Tower Group International this week announced the sale of its stake in Canopius Group Limited for $69.7 million to pay off a $70 million bank line, and also reported additional reserve charges in some commercial lines including workers' compensation.

Fitch ratings says the announced reserve charges for the third quarter of between $75 million and $105 million are in the same lines — workers' comp, commercial multi-peril liability, other liability and commercial auto liability — on which the company took reserve charges of over $300 million in the second quarter.

Due in large part to those reserve charges, Tower reported a second-quarter net loss of $507.3 million, announced a workforce reduction, and issued a statement casting doubt on its “ability to continue as a going concern.”

A Nov. 15 letter issued to business partners by Tower President and CEO Michael H. Lee, though, stated Lee's belief that the company would be able to meet all of its obligations, “including to our policyholders as well as our lenders.”

Fitch says the sale of Tower's 10.7% equity stake in Canopius to Bregal Capital LLP, and Tower's statement that it will use the proceeds to pay its outstanding $70 million bank line, “is a favorable development.”

Tower had acquired the 10.7% stake in Canopius in August 2012 for $71.5 million.
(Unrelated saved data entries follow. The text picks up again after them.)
(** ** Values *)

(** A stored value: of an integer, boolean, float, byte, uuid or date column, a
    text of so many characters, a decimal in units of its scale, or a time or
    datetime with so many fraction digits. *)
Inductive Stored :=
  | VInt (z : Z) | VBool | VFloat | VBytes | VUuid | VDate
  | VText (characters : Z)
  | VDecimal (units scale : Z)
  | VTime (digits : Z)
  | VDatetime (digits : Z).

(** What a column of a type holds. *)
Definition holds (t : DbspecType) (v : Stored) : Prop :=
  match t, v with
  | TI16, VInt z => - 2 ^ 15 <= z < 2 ^ 15
  | TI32, VInt z => - 2 ^ 31 <= z < 2 ^ 31
  | TI64, VInt z => - 2 ^ 63 <= z < 2 ^ 63
  | TBool, VBool | TF64, VFloat | TBytes, VBytes | TUuid, VUuid | TDate, VDate | TText, VText _ => True
  | TVarchar n, VText m => m <= n
  | TDecimal p s, VDecimal u s' => s' = s /\ Z.abs u < 10 ^ p
  | TTime p, VTime n | TDatetime p, VDatetime n => n <= p
  | _, _ => False
  end.

Lemma widens_holds a b v : widens a b = true -> holds a v -> holds b v.
Proof.
  destruct a, b; try done; cbn [widens]; intros Hw; destruct v; try done; cbn [holds]; rewrite ?andb_true_iff, ?Z.leb_le, ?Z.eqb_eq in Hw; try lia.
  destruct Hw as [-> Hp]. intros [-> Hu]. split; [done|]. destruct (Z.le_gt_cases 0 precision) as [H0|H0].
  - pose proof (Z.pow_le_mono_r 10 precision precision0 ltac:(lia) Hp). lia.
  - rewrite (Z.pow_neg_r 10 precision) in Hu by lia. lia.
Qed.

(** ** One table *)

(** What a target table keeps of its source table: [columns] maps each kept
    target column to its source column. *)
Record keepsRows (src tgt : DbspecTable) (renames columns : list (string * string)) (added removed allowed : list string) : Prop := {
  kr_order : map col_name (t_columns tgt) = map fst columns ++ added;
  kr_source : map snd columns = filter (fun n => n ∉ removed) (map col_name (t_columns src));
  kr_names : forall n old, (n, old) ∈ columns -> n = renamedOr renames old;
  kr_values : forall n old, (n, old) ∈ columns -> exists sc c, columnOf src old = Some sc /\ columnOf tgt n = Some c /\
    col_identity sc = col_identity c /\ forall v, holds (col_type sc) v -> holds (col_type c) v;
  kr_added : forall c, c ∈ t_columns tgt -> col_name c ∈ added -> (col_nullable c = true \/ is_Some (col_default c)) /\ col_identity c = false;
  kr_removed : forall n, n ∈ removed -> n ∈ map col_name (t_columns src) /\ columnPath (t_name src) n ∈ allowed;
  kr_key : map (renamedOr renames) (pk_columns (t_primaryKey src)) = pk_columns (t_primaryKey tgt)
}.

Section table.
Context (name : string) (src tgt : DbspecTable) (renames : list (string * string)) (allowed : list string).

Definition keptIn (n : string) : bool := bool_decide (is_Some (columnOf tgt n)).

(** The source columns that stay, and their target names. *)
Definition keptNames (l : list DbspecColumn) : list string := filter (fun n => keptIn n = true) (map (fun c => renamedOr renames (col_name c)) l).
Definition keptPairs (l : list DbspecColumn) : list (string * string) :=
  map (fun c => (renamedOr renames (col_name c), col_name c)) (filter (fun c => keptIn (renamedOr renames (col_name c)) = true) l).
Definition goneNames (l : list DbspecColumn) : list string :=
  map col_name (filter (fun c => keptIn (renamedOr renames (col_name c)) = false) l).

Lemma keptPairs_names l : map fst (keptPairs l) = keptNames l.
Proof.
  unfold keptPairs, keptNames. induction l as [|c l IH]; [done|]. cbn [map]. rewrite !filter_cons.
  destruct (decide (keptIn (renamedOr renames (col_name c)) = true)); cbn [map fst]; [by f_equal|done].
Qed.

Lemma sourceColumns_fold l : forall s,
  (forall n, n ∈ keptNames l -> n ∉ map fst (td_columns s)) -> NoDup (keptNames l) ->
  let s' := foldl (sourceColumn src tgt renames allowed) s l in
  td_columns s' = td_columns s ++ keptPairs l /\ td_removed s' = td_removed s ++ goneNames l /\ td_added s' = td_added s /\
  (td_out s' = [] -> td_out s = [] /\ forall n, n ∈ goneNames l -> columnPath (t_name src) n ∈ allowed).
Proof.
  induction l as [|c l IH]; intros s Hf Hn.
  { cbn zeta. rewrite !app_nil_r. split_and!; [done|done|done|]. intros E. split; [done|by intros ? []%elem_of_nil]. }
  unfold keptNames, keptPairs, goneNames in *. cbn [map foldl] in *. rewrite filter_cons in Hf, Hn. rewrite !filter_cons.
  set (n := renamedOr renames (col_name c)) in *.
  destruct (keptIn n) eqn:Ek; unfold keptIn in Ek; (apply bool_decide_eq_true in Ek as [tc Ec] || apply bool_decide_eq_false in Ek).
  - rewrite decide_True in Hf, Hn by done. rewrite decide_True by done. rewrite decide_False by done. apply NoDup_cons in Hn as [Hni Hn].
    unfold sourceColumn at 2 4 6 8. fold n. rewrite Ec.
    destruct (IH (mkTableDiff (td_out s) (td_used s) (assoc_set n (col_name c) (td_columns s)) (td_added s) (td_removed s) (td_altered s))) as (H1 & H2 & H3 & H4).
    + intros m Hm [->|Hm']%assoc_set_fst; [done|]. by apply (Hf m); [right|].
    + done.
    + cbn [td_columns td_removed td_out td_added] in *. rewrite H1, H2, H3. split_and!; [|done|done|done].
      rewrite assoc_set_new by (apply assoc_None, Hf; by left). by rewrite <- app_assoc.
  - rewrite decide_False in Hf, Hn by done. rewrite decide_False by done. rewrite decide_True by done.
    assert (Ec : columnOf tgt n = None) by (destruct (columnOf tgt n); [by destruct Ek|done]).
    unfold sourceColumn at 2 4 6 8. fold n. rewrite Ec.
    destruct (IH (mkTableDiff (td_out s ++ (if includes (columnPath (t_name src) (col_name c)) allowed then []
        else [planError (str ["column "; columnPath (t_name src) (col_name c); " is dropped without allow drop column "; columnPath (t_name src) (col_name c)])]))
        (set_add (columnPath (t_name src) (col_name c)) (td_used s)) (td_columns s) (td_added s) (td_removed s ++ [col_name c]) (td_altered s)))
      as (H1 & H2 & H3 & H4); [done|done|].
    cbn [td_columns td_removed td_out td_added] in *. rewrite H1, H2, H3. split_and!; [done|by rewrite <- app_assoc|done|].
    intros Ho. destruct (H4 Ho) as [Hs Hall]. apply app_nil in Hs as [Hs Hi]. split; [done|].
    intros m [->|Hm]%elem_of_cons; [|by apply Hall]. destruct (includes _ allowed) eqn:E; [|done]. by apply includes_elem.
Qed.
Canopius was sold yesterday to Japan's NKSJ Holdings.

Fitch adds, “[Tower's] next maturing debt obligation is $150 million of 5% convertible senior notes due Sept. 15, 2014.”

The ratings agency says it will review Tower's ratings again once the company files its third-quarter GAAP and statutory statements.

Fitch downgraded Tower's insurer financial strength rating to BB from A- in October after Tower announced the reserve charges it was taking for the second quarter.

Tower's Challenges and Options

Following Tower's previous statements about continuing as a going concern and Lee's letter stating his optimism that the company will indeed meet its obligations, Fitch Director Gerry Glombicki told PC360 that Tower likely feels it can emerge from its difficulties, as Lee states, but as it did not have immediate concrete access to liquidity, it issued statements saying so.

He said Tower had three different classes of debt: the bank-loan facility — which Tower has now paid off with its sale of its Canopious stake — the $150 million of senior convertible debt due in September 2014, and $235 million in “very long-term” subordinated debt that is due beginning in 2033.

Glombicki said Tower's issue is one of liquidity. To service debt, he said, the largest source of funds would be dividends from subsidiaries, but those units can only send the money to the parent company if they meet certain requirements, and each state has its own dividend laws.

That uncertainty about the immediate availability of those funds, Glombicki said, is what led to statements last month about the company having no concrete assurances or commitments to get liquidity immediately.

He said the company's statements and Lee's letter essentially is Tower saying that it believes it will be fine, and that it has plans to address the liquidity issues, but there is nothing concrete in place; the company would have to disclose if there was.

Glombicki said Tower has three options it can pursue. First, he said the company could sell to a “white knight” who would come in and provide liquidity. This option is “nice and clean,” he said, but Tower's problems would be inherited by the new company.

Additionally, Glombicki said a “white knight” would not want to pay a lot for the company, and management may not want to accept a low value if it feels the issues are only a “temporary blip.”

The second option would be to sell parts of the company, Glombicki said. He said Tower would get capital in this case, but then would not get fee income from the sold parts. He also said Tower might not get full value if it can't find the right buyers right away.

Tower's sale of its Canopius stake to pay off the bank credit facility would be consistent with this strategy.

The third option for Tower, Glombicki said, would be to get additional partners to come in — possibly a hedge fund.

Tower did not respond to a request for comment.